Aspen Populus tremula twigs are tipped with these sharply pointed buds that sometimes have a slight stickiness about their bud scales. This is quite common in poplar species and is most pronounced in balsam poplars, where the resin that's responsible has a wonderful fragrance. Poplars have a tendency to hybridise, sometimes making identification tricky, but aspen is easy to identify when it's in leaf because of a peculiarity of the leaf stalks; they're flattened from side to side, so the leaves tremble from side to side in the slightest breeze - hence the Latin epithet tremula. They also turn a wonderful shade of lemon yellow in autumn, and the sight of a whole tree of lemon yellow foliage trembling in the wind is something to behold.


Apple Malus domestica buds are blunt and downy, with few bud scales. The knobbly, scarred twigs have a character all of their own, especially........

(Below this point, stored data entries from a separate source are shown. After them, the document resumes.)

(** X9. Two sorts in a row are the multi-key sort: for attribute names
    [a], other than [sort_order], and [b], whose values [<] totally
    orders, sorting the collection by [b] and the result by [a] iterates
    in the same order as sorting the collection by the tuple key [(a, b)],
    for either value of [reverse]. *)
Theorem sort_twice_is_tuple_sort :
  forall (qs : QuerySet) (a b : string) (reverse : bool)
         (objs : list record) (vas vbs : list value),
    NoDup (map pk (rows qs)) ->
    iter qs = OK objs ->
    a <> "sort_order" ->
    mapM (fun obj => getattr obj a) objs = OK vas -> totally_ordered vas = true ->
    mapM (fun obj => getattr obj b) objs = OK vbs -> totally_ordered vbs = true ->
    exists by_b then_by_a by_tuple out2 out,
      sort qs (KStr b) reverse = OK by_b /\
      sort by_b (KStr a) reverse = OK then_by_a /\
      iter then_by_a = OK out2 /\
      sort qs (KTuple [a; b]) reverse = OK by_tuple /\
      iter by_tuple = OK out /\
      map pk out2 = map pk out.
Proof.
  intros qs a b reverse objs vas vbs Hnd Hiter Hso Hvas Hta Hvbs Htb.
  destruct (sorted_pair a b reverse objs vas vbs _ Hvas Hta Hvbs Htb Logic.eq_refl)
    as (Hb & Ha & Hab & _).
  destruct objs as [| o objs].
  - exists qs, qs, qs, [], [].
    repeat split; try exact Hiter;
      apply sort_of_nothing_any_key; try exact Hiter; discriminate.
  - set (lb := sorted_by (by_attr b) reverse (o :: objs)) in *.
    set (la := sorted_by (lex (by_attr a) (by_attr b)) reverse (o :: objs)) in *.
    assert (Hpb : Permutation (o :: objs) lb) by (eapply sorted_perm; exact Hb).
    assert (Hlb : lb <> []) by (eapply sorted_nonempty; [exact Hb | discriminate]).
    destruct (sorted_collection_records qs (o :: objs) lb Hnd Hiter Hpb Hlb)
      as (out1 & Hout1 & Hrec & _).
    assert (Hkeys : forall s r : record,
               (pk r = pk s /\
                forall name, name <> "sort_order" -> getattr r name = getattr s name) ->
               getattr s a = getattr r a).
    { intros s r (_ & H). symmetry. apply H. exact Hso. }
    destruct (sorted_related _ (fun obj => getattr obj a) (fun obj => getattr obj a)
                reverse lb la out1 Hkeys Hrec Ha)
      as (l2 & Hsorted2 & Hl2).
    assert (Hne1 : out1 <> []).
    { intros ->. inversion Hrec; subst. congruence. }
    destruct (sort_collection
                (order_by "sort_order" (extra [("sort_order", sort_sql lb)] qs))
                (KStr a) reverse _ out1 l2 Hnd Hout1 Hne1 Logic.eq_refl Hsorted2)
      as (q2 & out2 & Hsort2 & Hout2 & Hpk2).
    destruct (sort_collection qs (KTuple [a; b]) reverse _ (o :: objs) la
                Hnd Hiter ltac:(discriminate) Logic.eq_refl Hab)
      as (q & out & Hsort & Hout & Hpk).
    exists (order_by "sort_order" (extra [("sort_order", sort_sql lb)] qs)), q2, q, out2, out.
    split; [apply (sort_unfold qs (KStr b) reverse _ (o :: objs) lb Logic.eq_refl Hiter Hb Hlb) |].
    split; [exact Hsort2 |]. split; [exact Hout2 |].
    split; [exact Hsort |]. split; [exact Hout |].
    rewrite Hpk2, Hpk.
    clear - Hl2. induction Hl2 as [| s r la l2 (H & _) _ IH]; simpl; [reflexivity |].
    rewrite H, IH. reflexivity.
Qed.

Lemma sort_twice_is_tuple_sort_witness :
  exists by_b then_by_a by_tuple out2 out,
    sort three_records (KStr "name") true = OK by_b /\
    sort by_b (KStr "cost") true = OK then_by_a /\
    iter then_by_a = OK out2 /\
    sort three_records (KTuple ["cost"; "name"]) true = OK by_tuple /\
    iter by_tuple = OK out /\
    map pk out2 = map pk out.
Proof.
  apply (sort_twice_is_tuple_sort three_records "cost" "name" true
           [record_b; record_a; record_c]
           [VInt 10; VInt 9; VInt 10] [VStr "b"; VStr "a"; VStr "a"]).
  - repeat constructor; simpl; intuition discriminate.
  - reflexivity.
  - discriminate.
  - reflexivity.
  - reflexivity.
  - reflexivity.
  - reflexivity.
Defined.

(** ** Sorting what is sorted, and sorting in reverse *)





Lemma eq_sym : forall a b : value, eq a b = eq b a.
Proof.
  fix IH 1. intros a b.
  destruct a as [| x | x | xs]; destruct b as [| y | y | ys]; simpl;
    try reflexivity.
  - apply Z.eqb_sym.
  - apply String.eqb_sym.
  - revert ys. induction xs as [| x xs IHxs]; intros [| y ys]; try reflexivity.
    rewrite (IH x y), (IHxs ys). reflexivity.
Qed.

Lemma all_distinct_inj {A : Type} (f : A -> value) (l : list A) (x y : A) :
  all_distinct (map f l) = true ->
  In x l -> In y l -> eq (f x) (f y) = true -> x = y.
Proof.
  induction l as [| a l IH]; simpl; intros H Hx Hy E; [contradiction |].
  apply andb_true_iff in H. destruct H as [Ha Hl].
  rewrite forallb_forall in Ha.
  destruct Hx as [<- | Hx]; destruct Hy as [<- | Hy].
  - reflexivity.
  - specialize (Ha (f y) (in_map f l y Hy)). rewrite E in Ha. discriminate.
  - specialize (Ha (f x) (in_map f l x Hx)). rewrite eq_sym, E in Ha. discriminate.
  - apply IH; assumption.
Qed.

...in old trees that have acquired their own epiphytic flora of lichens. Old orchards, now fast disappearing, are wonderful resources for people and wildlife and their cause has been vigorously championed by that admirable organisation Common Ground - see http://www.commonground.org.uk/
Most hedgerow apples are likely to be descendants of discarded cores of domesticated apples, rather than the native crab apple Malus sylvestris



The buds on the main twigs of wild cherry or gean Prunus avium are not particularly distinctive but a little way down the twig from these you'll find....


... the fruiting spurs that will carry those clusters of dazzling white flowers in spring - and in summer the cherries. Over the last couple of years I've tasted quite a lot of wild cherries and this particular tree bears unusually juicy and large deep red fruits, that make excellent cherry sauce for pouring over ice cream. Unfortunately, someone else has made the same discovery and this year raided all the low branches on the tree before I could get to it. All I can say is that I hope they suffered the same fate as the badger that had over-endulged in the fallen fruits: the ground nearby carried the purplish-red telltale signs of a badger with a severe stomach upset, along with a mass of cherry stones that had passed unharmed through its digestive system.



Sallow (aka pussy willow aka goat willow) Salix caprea carries green buds with no apparent bud scales, The single scale that sheaths the whole bud deepen in colour through the winter, taking on a brownnish hue, and when the leaf and flower tissue inside swells in spring the whole covering is shrugged off.